§ **TASK DETAILS**
Copy out exactly each line from the line with "UpgradeHandover.v" through the last line of the material below.
[Start of Attachment]
(* ===== verification/_CoqProject ===== *)
-Q . S2P
Prelude.v
Semver.v
Text.v
JobApi.v
JobErrorText.v
JobEvents.v
HelmChart.v
HelmClient.v
HelmValues.v
HelmValuesSpec.v
HelmUpgrade.v
JobUtils.v
JobDataPlane.v
JobUpgrade.v
JobUpgradeSpec.v
JobNeeds.v
JobSim.v
JobDataPlaneSpec.v
JobRecovery.v
JobCompletion.v
JobFixture.v
CompletionFixture.v
PluginApi.v
PluginErrorText.v
PluginUpgrade.v
PluginSpec.v
PluginChecks.v
PluginFixture.v
UpgradeHandover.v
HandoverFixture.v
Float64.v
CallHomeStats.v
StatsServer.v
CallHomeReport.v
CallHomeReportSpec.v
CallHome.v
CallHomeSpec.v
CallHomeFixture.v
Tasks.v
MetricsExporter.v
MetricsExporterSpec.v
MetricsExporterTasks.v
SupportApi.v
SupportErrorText.v
SupportTopology.v
SupportK8s.v
SupportLogs.v
SupportDump.v
SupportUses.v
SupportConnSpec.v
SupportSpec.v
SupportExitSpec.v
SupportFilesSpec.v
SupportFixture.v
ConsoleLogger.v
KubeProxy.v
KubectlPlugin.v
KubectlSpec.v
KubectlConnections.v
KubectlFixture.v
[End of Attachment]
§ **WRITTEN ANSWER**
UpgradeHandover.v
HandoverFixture.v
Float64.v
CallHomeStats.v
StatsServer.v
CallHomeReport.v
CallHomeReportSpec.v
CallHome.v
CallHomeSpec.v
CallHomeFixture.v
Tasks.v
MetricsExporter.v
MetricsExporterSpec.v
MetricsExporterTasks.v
SupportApi.v
SupportErrorText.v
SupportTopology.v
SupportK8s.v
SupportLogs.v
SupportDump.v
SupportUses.v
SupportConnSpec.v
SupportSpec.v
SupportExitSpec.v
SupportFilesSpec.v
SupportFixture.v
ConsoleLogger.v
KubeProxy.v
KubectlPlugin.v
KubectlSpec.v
KubectlConnections.v
KubectlFixture.v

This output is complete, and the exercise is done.